第103章 ただいま
「わぁー!おかりんっ、ごめんなさーい!!」
「千くん?僕いま聞いちゃいましたよ? “ 裏で色々と動いてた ” って、一体なんの話でしょうか?ものすごーく初耳なんですけどねぇ?」
「う…っ」
苦しげな声を漏らした千は、身を小さくして私の背中の後ろに隠れる。私を間に挟み、凛人は眼鏡の位置を直してお説教タイムに入った。

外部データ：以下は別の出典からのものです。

(** ** The further properties at concrete sessions and inputs *)

Lemma X1_chunking_irrelevant_witness :
  analysis installedHost fenRequest (map StdoutData stalledChunks)
    = analysis installedHost fenRequest [StdoutData (concat stalledChunks)].
Proof.
  apply (proj2 (X1_chunking_irrelevant installedHost fenRequest [] stalledChunks
                  eq_refl eq_refl)).
  vm_compute; repeat constructor.
Defined.

Lemma X2_partial_lines_wait_witness :
  onStdoutData sampleRequest (str "bestmove e2e4") initial
    = (set_buffer (str "bestmove e2e4") initial, [])
  /\ onStdoutData sampleRequest (str "bestmove e2e4" ++ CRLF) initial
     = onStdoutData sampleRequest (str "bestmove e2e4" ++ LF) initial.
Proof.
  assert (H : lf_free (buffer initial ++ str "bestmove e2e4"))
    by (vm_compute; repeat constructor; discriminate).
  split.
  - apply (proj1 (X2_partial_lines_wait sampleRequest initial _ H)).
  - apply (proj2 (proj2 (X2_partial_lines_wait sampleRequest initial _ H))).
Defined.

Lemma X4_replies_depend_on_lines_only_witness :
  writes (snd (onStdoutData sampleRequest
                 (str "ok" ++ LF ++ str "info depth 1" ++ LF)
                 (set_buffer (str "ready") initial)))
    = [StdinWrite (str "position startpos moves e2e4 e7e5" ++ LF);
       StdinWrite (str "go depth 12" ++ LF)].
Proof.
  refine (eq_trans
            (proj2 (X4_replies_depend_on_lines_only sampleRequest
                      [str "e2e4"; str "e7e5"] []
                      (set_buffer (str "ready") initial)
                      (str "ok" ++ LF ++ str "info depth 1" ++ LF)
                      eq_refl eq_refl)) _).
  vm_compute; reflexivity.
Defined.

Lemma X6_listeners_after_settlement_witness :
  deliver sampleRequest (StdoutData (str "readyok" ++ LF))
    (fst (run sampleRequest finishedEvents initial))
  = (fst (run sampleRequest finishedEvents initial), []).
Proof.
  apply (proj1 (X6_listeners_after_settlement sampleRequest finishedEvents)).
  vm_compute; reflexivity.
Defined.

Lemma X7_process_error_witness :
  fst (analyzeRoute installedHost None ([] ++ [ProcessError (str "spawn EACCES")]))
    = Some {| code := 503; content := ErrorReply (str "spawn EACCES") |}.
Proof.
  apply (proj2 (X7_process_error installedHost None [] (str "spawn EACCES")
                  eq_refl eq_refl)).
Defined.

Lemma X8_timer_forces_an_answer_witness :
  exists r, fst (analyzeRoute installedHost None
                   (map StdoutData stalledChunks ++ [TimeoutFired])) = Some r
            /\ (code r = 200 \/ code r = 503).
Proof.
  apply X8_timer_forces_an_answer.
  apply in_or_app; right; left; reflexivity.
Defined.

Lemma X11_parseUciMove_witness :
  exists u tail,
    Some (str "e7e8q") = Some u
    /\ length (str "e7") = 2%nat /\ length (str "e8") = 2%nat
    /\ u = str "e7" ++ str "e8" ++ tail
    /\ Some (str "q") = match tail with [] => None | c :: _ => Some [c] end.
Proof.
  exact (proj2 (X11_parseUciMove (Some (str "e7e8q")))
           {| from := str "e7"; to := str "e8"; promotion := Some (str "q") |}
           eq_refl).
Defined.

Lemma X13_formatEvaluation_witness :
  (str "mate" = str "cp"
   /\ formatEvaluation (parseScore (str "info score mate -2 pv a1a2"))
      = str "Eval -0.02")
  \/ (str "mate" = str "mate"
      /\ formatEvaluation (parseScore (str "info score mate -2 pv a1a2"))
         = str "Mate for 2").
Proof.
  apply (X13_formatEvaluation (str "info score mate -2 pv a1a2")
           (str "mate") (str "-2")).
  - exists (str "info "); split.
    + exists (str " "), (str " "), (str " pv a1a2").
      split; [reflexivity|]. split; [reflexivity|].
      split; [split; [discriminate|repeat constructor]|].
      split; [split; [discriminate|repeat constructor]|].
      split; [right; reflexivity|].
      split; [|reflexivity].
      exists (str "-"), 50%N, []; split; [reflexivity|].
      split; [right; reflexivity|repeat constructor].
    + no_earlier_field 5.
  - vm_compute; discriminate.
Defined.

Lemma X14_buildMoveLines_witness :
  startsWith (str "2. Nf3") (int_toString (Z.of_nat 1 + 1) ++ str ".") = true.
Proof.
  apply (proj2 (X14_buildMoveLines [str "e4"; str "e5"; str "Nf3"]) 1%nat).
  reflexivity.
Defined.

Lemma X15_clock_ticks_witness :
  Nat.iter 5 (tickWhite (str "white")) 3 = Z.max (3 - Z.of_nat 5) 0
  /\ Nat.iter 5 (tickBlack (str "white")) 3 = 3.
Proof.
  pose proof (X15_clock_ticks 5 3 (str "white") ltac:(lia)) as (Hw & _ & _ & Hb).
  split; [exact Hw|apply Hb; discriminate].
Defined.

Lemma X16_depth_and_nodes_fields_witness :
  exists digits : jstr,
    first_count_field (str "depth") (str "info depth 12 seldepth 18 nodes 40")
      digits
    /\ 0 <= digits_value 0 digits
    /\ (digits_value 0 digits <= MAX_SAFE_INTEGER ->
        Int 12 = Int (digits_value 0 digits)).
Proof.
  apply (proj1 (X16_depth_and_nodes_fields
                  (str "info depth 12 seldepth 18 nodes 40")) (Int 12)).
  vm_compute; reflexivity.
Defined.

Lemma X17_pv_is_the_rest_of_the_line_witness :
  exists pre ws,
    str "info multipv 1 pv e2e4 e7e5" = pre ++ str "pv" ++ ws ++ str "e2e4 e7e5"
    /\ word_before (rev pre) = false
    /\ all_space ws
    /\ str "e2e4 e7e5" <> []
    /\ Forall (fun c => is_line_term c = false) (str "e2e4 e7e5").
Proof.
  apply X17_pv_is_the_rest_of_the_line.
  vm_compute; reflexivity.
Defined.

Lemma X18_bestmove_tokens_witness :
  Result.bestmove (bestmovePayload (str "bestmove e2e4 ponder e7e5") initial)
    = Some (str "e2e4")
  /\ Result.ponder (bestmovePayload (str "bestmove e2e4 ponder e7e5") initial)
     = Some (str "e7e5").
Proof.
  apply (proj1 (proj2 (proj2 (X18_bestmove_tokens
                                (str "bestmove e2e4 ponder e7e5") initial)))
           (str " ") (str "e2e4") (str " ") (str " ") (str "e7e5") []);
    try reflexivity;
    split; try discriminate; repeat constructor.
Defined.

Example depth_is_not_seldepth :
  depthField (str "info seldepth 18 nodes 40") = None
  /\ depthField (str "info depth 12 seldepth 18") = Some (Int 12).
Proof. split; vm_compute; reflexivity. Qed.

Example pv_is_not_multipv :
  pvField (str "info depth 3 multipv 1") = None
  /\ pvField (str "info multipv 1 pv e2e4 e7e5") = Some (str "e2e4 e7e5").
Proof. split; vm_compute; reflexivity. Qed.

Example no_move_for_the_bot :
  parseUciMove
    (Result.bestmove (bestmovePayload (str "bestmove (none)") initial)) = None
  /\ parseUciMove (Result.bestmove (bestmovePayload (str "bestmove") initial))
     = None
  /\ parseUciMove
       (Result.bestmove (bestmovePayload (str "bestmove e2e4 ponder e7e5") initial))
     = Some {| from := str "e2"; to := str "e4"; promotion := None |}.
Proof. repeat split; vm_compute; reflexivity. Qed.

Example formatTime_samples :
  formatTime 600 = str "10:00"
  /\ formatTime 65 = str "1:05"
  /\ formatTime (-3) = str "0:00".
Proof. repeat split; vm_compute; reflexivity. Qed.

Example buildMoveLines_sample :
  buildMoveLines [str "e4"; str "e5"; str "Nf3"] = [str "1. e4 e5"; str "2. Nf3"].
Proof. vm_compute; reflexivity. Qed.
(** X21.  The totals of a purchase order, over exact arithmetic: the
    order has a header row, whose supplier is reported; a missing
    exchange rate counts as 1, and at rate 1 the converted total is the
    order total; every reported amount is rounded on its own, so the
    reported line total, tax and freight may fail to add up to the
    reported order total, by 2 cents at most. *)
Theorem base_amount_totals (db : Db Q) (po_id : Z) (base : Base) :
  @_compute_base_po_amount Q Exact.num db po_id = Ok (Success base) ->
  (exists head,
      head_q db po_id = Ok (Some head) /\
      b_supplier_id base = h_supplier_id head /\
      b_exchange_rate base = _safe_float (h_exchange_rate head) 1) /\
  (b_exchange_rate base == 1 -> b_total_in_inr base == b_total_po_amount base) /\
  - (2 # 100)
  <= b_total_po_amount base
     - (b_line_total base + b_tax_amount base + b_freight_amount base)
  <= 2 # 100.
Proof.
  unfold _compute_base_po_amount, res_bind.
  destruct (line_q db po_id) as [line_row|]; [|discriminate].
  destruct (head_q db po_id) as [[head|]|]; try discriminate.
  intros E. injection E as <-.
  cbn [b_supplier_id b_exchange_rate b_total_in_inr b_total_po_amount
       b_line_total b_tax_amount b_freight_amount].
  cbn [num_round num_add num_mul num_of_Z Exact.num].
  change (inject_Z 1) with 1. change (inject_Z 0) with 0.
  set (line := _safe_float (qty_of line_row) 0).
  set (tax := _safe_float (h_tax_amount head) 0).
  set (freight := _safe_float (h_freight_amount head) 0).
  set (rate := _safe_float (h_exchange_rate head) 1).
  split; [exists head; repeat split; reflexivity|]. split.
  - intros Hrate. apply q_round_comp. rewrite Hrate. ring.
  - pose proof (q_round_error (line + tax + freight)) as H0.
    pose proof (q_round_error line) as H1.
    pose proof (q_round_error tax) as H2.
    pose proof (q_round_error freight) as H3.
    revert H0 H1 H2 H3.
    generalize (Exact.q_round 2 (line + tax + freight)) (Exact.q_round 2 line)
               (Exact.q_round 2 tax) (Exact.q_round 2 freight).
    clearbody line tax freight. intros a b c d H0 H1 H2 H3. lra.
Qed.

End BaseFacts.

Lemma base_amount_totals_witness :
  exists base,
    @Payment._compute_base_po_amount Q Exact.num (half_cent_db q_dec) 1
    = Ok (Payment.Success base) /\
    (Payment.b_total_po_amount base == 2 # 100)%Q /\
    (Payment.b_line_total base + Payment.b_tax_amount base
     + Payment.b_freight_amount base == 0)%Q /\
    (Payment.b_total_in_inr base == Payment.b_total_po_amount base)%Q.
Proof.
  eexists. split; [vm_compute; reflexivity|].
  split; [vm_compute; reflexivity|].
  split; [vm_compute; reflexivity|].
  apply (base_amount_totals (half_cent_db q_dec) 1 _ eq_refl).
  vm_compute. reflexivity.
Defined.

(** ** The budget server *)

Section BudgetFacts.
Import BudgetServer.
Local Open Scope Q_scope.

Ltac exact_num :=
  cbn [num_leb num_ltb num_of_Z num_eqb num_add num_sub num_mul num_div
       num_round Exact.num] in *.

(** X22.  [reserve_budget] books exactly what
    [check_budget_availability] calls available, over exact
    arithmetic: the reservation succeeds if and only if the check on
    the same budgets answers [available], it then raises the
    department's reserved total by the amount and lowers what is
    available by the same, leaving allocation and spending alone; a
    refusal changes nothing.  No other department is touched. *)
Theorem reserve_budget_books_what_is_available (BUDGETS : gmap string (Entry Q))
    (department_id : string) (amount : Q) (po_id : option string) :
  let r := @reserve_budget Q Exact.num BUDGETS department_id amount po_id in
  let check := @check_budget_availability Q Exact.num BUDGETS department_id amount in
  (forall other, other <> department_id -> snd r !! other = BUDGETS !! other) /\
  match fst r with
  | Booked booked total p =>
      available check = true /\ booked = amount /\ p = po_id /\
      exists budget budget',
        BUDGETS !! department_id = Some budget /\
        snd r !! department_id = Some budget' /\
        total = reserved budget' /\
        reserved budget' == reserved budget + amount /\
        allocated budget' = allocated budget /\ spent budget' = spent budget /\
        @available_of Q Exact.num budget' == @available_of Q Exact.num budget - amount
  | Refused why p => snd r = BUDGETS /\ available check = false /\ p = po_id
  end.
Proof.
  cbv zeta. unfold reserve_budget, check_budget_availability.
  destruct (BUDGETS !! department_id) as [budget|] eqn:Hb; cbn [fst snd available].
  - exact_num.
    destruct (Qle_bool amount (@available_of Q Exact.num budget)) eqn:Hle;
      cbn [negb fst snd].
    + split; [intros other Hne; apply lookup_insert_ne; congruence|].
      split; [reflexivity|]. split; [reflexivity|]. split; [reflexivity|].
      eexists budget, _. split; [reflexivity|]. split; [apply lookup_insert_eq|].
      cbn [with_reserved reserved allocated spent]. split; [reflexivity|].
      split; [reflexivity|]. split; [reflexivity|]. split; [reflexivity|].
      unfold available_of, with_reserved. exact_num. cbn [allocated spent reserved]. ring.
    + split; [reflexivity|]. repeat split; reflexivity.
  - split; [reflexivity|]. repeat split; reflexivity.
Qed.

Lemma solvent_after_reserve (budget : Entry Q) (amount : Q) :
  solvent budget -> 0 <= amount ->
  Qle_bool amount (@available_of Q Exact.num budget) = true ->
  solvent (with_reserved (reserved budget + amount) budget).
Proof.
  intros [Hr Ha] Hamount Hle. apply Qle_bool_iff in Hle.
  unfold solvent, available_of in *. exact_num.
  cbn [with_reserved reserved allocated spent]. split; lra.
Qed.

Lemma solvent_after_release (budget : Entry Q) (amount : Q) :
  solvent budget -> 0 <= amount ->
  Qle_bool amount (reserved budget) = true ->
  solvent (with_reserved (reserved budget - amount) budget).
Proof.
  intros [Hr Ha] Hamount Hle. apply Qle_bool_iff in Hle.
  unfold solvent, available_of in *. exact_num.
  cbn [with_reserved reserved allocated spent]. split; lra.
Qed.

「大体あなた達はいつも危険なことに自ら首を突っ込んで!少しは僕にも相談してくれたって良いじゃないですか!お2人にとって僕はそんなに信用出来ない存在なんですか!?」
「そんなことない!そんなことないよ!おかりんのことはもう、めっちゃくちゃ信用してる!」
「…どれくらいですか?」
「え!?えーと、バンジージャンプの命綱くらい!!」
「…千くんは?」
「大海原を漂う小舟に乗ってる時の、救命胴衣ぐらい信用してる」
「なるほど。それなら良いです。では、そんなお2人の命を握る僕からのお願いです。
……お願いですから、今すぐ一緒に楽屋へ戻ってください〜〜っ!」
「わ、分かった!分かったから泣かないで!」
「やっぱり、命を預けるのは少し不安かもな…」
目に涙を溜める凛人の背中を、百が押した。そしてその後ろを、千がのそっと付いていく。
帰り際に、2人は私達の方を振り向いた。
「じゃあオレ達行くね!
今度、皆んなでお疲れ様パーティーしようよ!アイナナの子達と、ŹOOĻちゃんも呼んでさ!」
「いいねそれ。僕も、ちょっとだけ頑張って料理振舞ってみようかな」
「わぁ!楽しそうですね!俺も料理作るの手伝いますよ」
「はは!絶対企画してくださいね!今から楽しみにしてるんで」
「ボクも、ぜひ参加させてください」
龍之介と楽と天はそう答え、足早に消えていく3人を見送るのだった。
「ふ、嵐みたいだったね」
「うん。でも、なんだか嬉しくなっちゃった。あぁやって、またあの2人が岡崎さんと一緒に仕事をする姿が見られて」
「あぁ。Re:vale完全復活!って感じだよな。悔しい気持ちもあるけど、この業界にはあの2人が絶対必要だ。だから本当に、帰って来てくれて良かった」
私達は静かになった楽屋で、Re:valeの弾けるような笑顔を思い起こした。